I bought a PK380 the day after my birthday in September and I love the way it feels. It shoots pretty good once I figured out it's aiming quirks. Had to send it back to Walther for a bad extractor but it seems to do fine now. Doesn't seem to like flat nosed bullets. As for the accuracy the repair guy at Walther told me it's not a target gun but a combat gun. Frankly I wouldn't take anything into combat that I couldn't shoot well at the range. I'm thinkin of selling though to fund another purchase but for now it sits in my safe or bathroom with a loaded mag ready for the idiot who wants to break in on me. Hope any of this helps. Cheers.


----------



## donk123 (Jun 6, 2013)

Deaconfrost said:


> I bought a PK380 the day after my birthday in September and I love the way it feels.
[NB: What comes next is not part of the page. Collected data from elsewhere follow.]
(* ===== verification/QueueThreads.v ===== *)
(** * Threads on the connection queue: the locking of connection_queue.c

    Any number of threads run push, pop and shutdown concurrently, at the
    granularity of the pthread calls: taking the mutex, going to sleep on a
    condition variable, signalling, broadcasting, unlocking.  A signal wakes one
    sleeper of the scheduler's choice; sleepers may also wake on their own
    (spurious wake-ups, the 100 ms time-out of push).  What a thread does to the
    queue under the mutex is one step here, an evaluation of ConnectionQueue.v;
    QueueAccess.v takes it apart into memory accesses and shows that the mutex
    makes it one.  The lemmas of this file are about histories: each call is
    decided once, with an answer that it then returns. *)
From S2P Require Import Prelude CLib Proc ConnectionQueue.

(** ** Threads *)

(** The calls; push with a descriptor, the rest of its guards is sequential. *)
Inductive op :=
| OpPush (fd : nat)
| OpPop
| OpShutdown.

(** The condition variables. *)
Inductive cond := NotEmpty | NotFull.

Definition cond_eqb (c c' : cond) : bool :=
  match c, c' with NotEmpty, NotEmpty | NotFull, NotFull => true | _, _ => false end.

(** Where a thread is.  From [Testing] on it holds the mutex, until it sleeps or
    has unlocked. *)
Inductive thread_pc :=
| Idle
| Locking (o : op)
| Testing (o : op)
| Asleep (o : op)
| Woken (o : op)
| Signalling (c : cond) (r : reply)
| Broadcasting (c : cond)
| Unlocking (r : reply)
| Returning (r : reply).

(** [t_abort] is the flag push polls, set by a signal handler. *)
Record threads := Threads {
  t_queue : connection_queue_t;
  t_owner : option nat;
  t_abort : bool;
  t_pcs : list thread_pc;
}.

Definition set_pc (i : nat) (pc : thread_pc) (s : threads) : threads :=
  Threads (t_queue s) (t_owner s) (t_abort s) (<[i := pc]> (t_pcs s)).

Definition set_owner (o : option nat) (s : threads) : threads :=
  Threads (t_queue s) o (t_abort s) (t_pcs s).

Definition with_queue (q : connection_queue_t) (s : threads) : threads :=
  Threads q (t_owner s) (t_abort s) (t_pcs s).

(** The variable a call sleeps on. *)
Definition sleeps_on (c : cond) (o : op) : bool :=
  match c, o with NotFull, OpPush _ | NotEmpty, OpPop => true | _, _ => false end.

Definition asleep_on (c : cond) (pc : thread_pc) : bool :=
  match pc with Asleep o => sleeps_on c o | _ => false end.

Definition wake (pc : thread_pc) : thread_pc :=
  match pc with Asleep o => Woken o | pc => pc end.

Definition cond_initialized (c : cond) (q : connection_queue_t) : bool :=
  match c with NotEmpty => q_not_empty_initialized q | NotFull => q_not_full_initialized q end.

(** ** Steps *)

(** What the scheduler chooses: who moves, and the results of the system calls. *)
Inductive action :=
| Call (i : nat) (o : op)
| Lock (i : nat) (ok : bool)
| Relock (i : nat)
| Evaluate (i : nat) (clock_ok wait_ok : bool)
| Signal (i : nat) (target : option nat)
| Broadcast (i : nat)
| Unlock (i : nat)
| Leave (i : nat)
| WakeUp (i : nat)
| SetAbort.

Inductive event :=
| EvCall (i : nat) (o : op)
| EvCommit (i : nat) (c : queue_call) (r : reply)
| EvReturn (i : nat) (r : reply).

(** A call as evaluated under the lock, or when the lock cannot be taken. *)
Definition queue_call_of (o : op) (abort lock_ok clock_ok wait_ok : bool) : queue_call :=
  match o with
  | OpPush fd => CallPush fd abort lock_ok clock_ok wait_ok
  | OpPop => CallPop lock_ok wait_ok
  | OpShutdown => CallShutdown
  end.

(** What follows the evaluation under the lock. *)
Definition after (r : reply) : thread_pc :=
  match r with
  | Pushed CONNECTION_QUEUE_OK => Signalling NotEmpty r
  | Popped CONNECTION_QUEUE_OK _ => Signalling NotFull r
  | Shut => Broadcasting NotEmpty
  | r => Unlocking r
  end.

(** The loop test and what it leads to: the wait releases the mutex and sleeps
    in one step. *)
Definition evaluate (i : nat) (o : op) (clock_ok wait_ok : bool) (s : threads)
  : threads * list event :=
  let c := queue_call_of o (t_abort s) true clock_ok wait_ok in
  match queue_step c (t_queue s) with
  | (Waits, _) => (set_owner None (set_pc i (Asleep o) s), [])
  | (r, q) => (set_pc i (after r) (with_queue q s), [EvCommit i c r])
  end.

(** [pthread_cond_signal]: one sleeper of [c], when there is one. *)
Definition cond_signal (c : cond) (target : option nat) (s : threads) : option threads :=
  match target with
  | Some j =>
      match t_pcs s !! j with
      | Some pc => if asleep_on c pc then Some (set_pc j (wake pc) s) else None
      | None => None
      end
  | None => if existsb (asleep_on c) (t_pcs s) then None else Some s
  end.

Definition wake_on (c : cond) (pc : thread_pc) : thread_pc :=
  if asleep_on c pc then wake pc else pc.

(** [pthread_cond_broadcast], called when the variable is initialized. *)
Definition cond_broadcast (c : cond) (s : threads) : threads :=
  if cond_initialized c (t_queue s)
  then Threads (t_queue s) (t_owner s) (t_abort s) (wake_on c <$> t_pcs s)
  else s.

(** The mutex is taken when nobody has it.  A failing lock makes push and pop
    return an error; shutdown does not look at the result and is given the lock. *)
Definition lock (i : nat) (pc : thread_pc) (s : threads) : option threads :=
  match t_owner s with
  | None => Some (set_owner (Some i) (set_pc i pc s))
  | Some _ => None
  end.

Definition act (a : action) (s : threads) : option (threads * list event) :=
  match a with
  | Call i o =>
      match t_pcs s !! i with
      | Some Idle => Some (set_pc i (Locking o) s, [EvCall i o])
      | _ => None
      end
  | Lock i true =>
      match t_pcs s !! i with
      | Some (Locking o) => (fun s => (s, [])) <$> lock i (Testing o) s
      | _ => None
      end
  | Lock i false =>
      match t_pcs s !! i with
      | Some (Locking OpShutdown) => None
      | Some (Locking o) =>
          let c := queue_call_of o (t_abort s) false true true in
          let r := fst (queue_step c (t_queue s)) in
          Some (set_pc i (Returning r) s, [EvCommit i c r])
      | _ => None
      end
  | Relock i =>
      match t_pcs s !! i with
      | Some (Woken o) => (fun s => (s, [])) <$> lock i (Testing o) s
      | _ => None
      end
  | Evaluate i clock_ok wait_ok =>
      match t_pcs s !! i with
      | Some (Testing o) => Some (evaluate i o clock_ok wait_ok s)
      | _ => None
      end
  | Signal i target =>
      match t_pcs s !! i with
      | Some (Signalling c r) =>
          (fun s => (set_pc i (Unlocking r) s, [])) <$> cond_signal c target s
      | _ => None
      end
  | Broadcast i =>
      match t_pcs s !! i with
      | Some (Broadcasting NotEmpty) => Some (set_pc i (Broadcasting NotFull) (cond_broadcast NotEmpty s), [])
      | Some (Broadcasting NotFull) => Some (set_pc i (Unlocking Shut) (cond_broadcast NotFull s), [])
      | _ => None
      end
  | Unlock i =>
      match t_pcs s !! i with
      | Some (Unlocking r) => Some (set_owner None (set_pc i (Returning r) s), [])
      | _ => None
      end
  | Leave i =>
      match t_pcs s !! i with
      | Some (Returning r) => Some (set_pc i Idle s, [EvReturn i r])
      | _ => None
      end
  | WakeUp i =>
      match t_pcs s !! i with
      | Some (Asleep o) => Some (set_pc i (Woken o) s, [])
      | _ => None
      end
  | SetAbort => Some (Threads (t_queue s) (t_owner s) true (t_pcs s), [])
  end.

(** A schedule. *)
Fixpoint schedule (al : list action) (s : threads) : option (threads * list event) :=
  match al with
  | [] => Some (s, [])
  | a :: al =>
      '(s, ev) ← act a s;
      '(s, evs) ← schedule al s;
      Some (s, ev ++ evs)
  end.

(** Steps of calls in progress: no new call, no wake-up without a signal. *)
Definition progress (a : action) : bool :=
  match a with Call _ _ | WakeUp _ | SetAbort => false | _ => true end.

(** All threads outside, the queue as [connection_queue_init] leaves it or later. *)
Record at_rest (s : threads) (f : fifo) : Prop := {
  ar_queue : implements (t_queue s) f;
  ar_conds : forall c, cond_initialized c (t_queue s) = true;
  ar_owner : t_owner s = None;
  ar_pcs : Forall (eq Idle) (t_pcs s);
}.

(** ** Histories *)

(** A call of a thread, seen from outside. *)
Inductive phase :=
| Outside
| Called (o : op)
| Done (r : reply).

Definition phase_of (pc : thread_pc) : phase :=
  match pc with
  | Idle => Outside
  | Locking o | Testing o | Asleep o | Woken o => Called o
  | Signalling _ r | Unlocking r | Returning r => Done r
  | Broadcasting _ => Done Shut
  end.

Definition event_thread (e : event) : nat :=
  match e with EvCall i _ | EvCommit i _ _ | EvReturn i _ => i end.

(** The events of thread [i]: calls, each committed once with an answer that it
    then returns. *)
Inductive history (i : nat) : phase -> list event -> phase -> Prop :=
| history_nil ph : history i ph [] ph
| history_other ph e evs ph' : event_thread e <> i -> history i ph evs ph' ->
    history i ph (e :: evs) ph'
| history_call o evs ph' : history i (Called o) evs ph' -> history i Outside (EvCall i o :: evs) ph'
| history_commit o a k c w r evs ph' : r <> Waits -> history i (Done r) evs ph' ->
    history i (Called o) (EvCommit i (queue_call_of o a k c w) r :: evs) ph'
| history_return r evs ph' : history i Outside evs ph' ->
    history i (Done r) (EvReturn i r :: evs) ph'.

Definition committed (evs : list event) : list queue_call :=
  omap (fun e => match e with EvCommit _ c _ => Some c | _ => None end) evs.

Definition answers (evs : list event) : list reply :=
  omap (fun e => match e with EvCommit _ _ r => Some r | _ => None end) evs.

Definition pc_of (i : nat) (s : threads) : thread_pc := default Idle (t_pcs s !! i).

Lemma history_app i ph evs ph' evs' ph'' : history i ph evs ph' -> history i ph' evs' ph'' ->
  history i ph (evs ++ evs') ph''.
Proof. intros H1 H2. induction H1; simpl; eauto using history. Qed.

Lemma run_app {S} (step : queue_call -> S -> reply * S) cs cs' s :
  run step (cs ++ cs') s =
    (fst (run step cs s) ++ fst (run step cs' (snd (run step cs s))),
     snd (run step cs' (snd (run step cs s)))).
Proof.
  revert s. induction cs as [|c cs IH]; intros s; simpl; [by destruct (run _ _ _)|].
  destruct (step c s) as [r s']. rewrite IH. by destruct (run step cs s').
Qed.

Lemma asleep_on_inv c pc : asleep_on c pc = true -> exists o, pc = Asleep o /\ sleeps_on c o = true.
Proof. destruct pc; simpl; try done. eauto. Qed.

Lemma cond_signal_inv c target s s' : cond_signal c target s = Some s' ->
  s' = s /\ target = None /\ existsb (asleep_on c) (t_pcs s) = false \/
  exists j o, target = Some j /\ t_pcs s !! j = Some (Asleep o) /\ sleeps_on c o = true /\
    s' = set_pc j (Woken o) s.
Proof.
  unfold cond_signal. destruct target as [j|].
  - destruct (t_pcs s !! j) as [pc|] eqn:Ej; [|done]. destruct (asleep_on c pc) eqn:E; [|done].
    apply asleep_on_inv in E as (o & -> & ?). intros [= <-]. right. by exists j, o.
  - destruct (existsb _ _); [done|]. intros [= <-]. by left.
Qed.

Lemma lock_inv i pc s s' : lock i pc s = Some s' ->
  t_owner s = None /\ s' = set_owner (Some i) (set_pc i pc s).
Proof. unfold lock. case_match; intros; by simplify_eq. Qed.

(** Case analysis on an action that was taken. *)
Ltac act_cases H :=
  match type of H with act ?a _ = _ => destruct a end; cbn [act] in H;
  repeat match type of H with
  | match ?x with _ => _ end = Some _ => let E := fresh "Epc" in destruct x eqn:E; try discriminate H
  | ?f <$> ?x = Some _ => let E := fresh "E" in destruct x eqn:E; cbn [fmap option_fmap option_map] in H; try discriminate H
  end; simplify_eq;
  try match goal with E : lock _ _ _ = Some _ |- _ => apply lock_inv in E as [? ->] end.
It shoots pretty good once I figured out it's aiming quirks. Had to send it back to Walther for a bad extractor but it seems to do fine now. Doesn't seem to like flat nosed bullets. As for the accuracy the repair guy at Walther told me it's not a target gun but a combat gun. Frankly I wouldn't take anything into combat that I couldn't shoot well at the range. I'm thinkin of selling though to fund another purchase but for now it sits in my safe or bathroom with a loaded mag ready for the idiot who wants to break in on me. Hope any of this helps. Cheers.


ditto for me,deacon.


----------



## jpg1961 (Nov 26, 2013)

Ya I have a pk380 it is soppy as all get go.walther says it normal. None of my other guns are liked this.don't even bother going on the walther forum those guys are brain washed there gun could be falling apart in there hand and they will tell you it's normal.you can't even ask a question they get all defensive and blame everything under the sun .


----------



## donk123 (Jun 6, 2013)

ditto once again. if you look around you see a lot of complaints about the pk380 "sloppiness". it's not just us. this is a poorly made piece of crap. am currently thinking about trading mine in or seeing how someone else deals with s&w on this issue. i'm disgusted.


----------



## donk123 (Jun 6, 2013)

would like to trade my pk380 for a cz83. anyone know of any places for this that is reasonable?


----------



## Kvilliva612 (Jan 3, 2014)

Deaconfrost said:


> As for the accuracy the repair guy at Walther told me it's not a target gun but a combat gun..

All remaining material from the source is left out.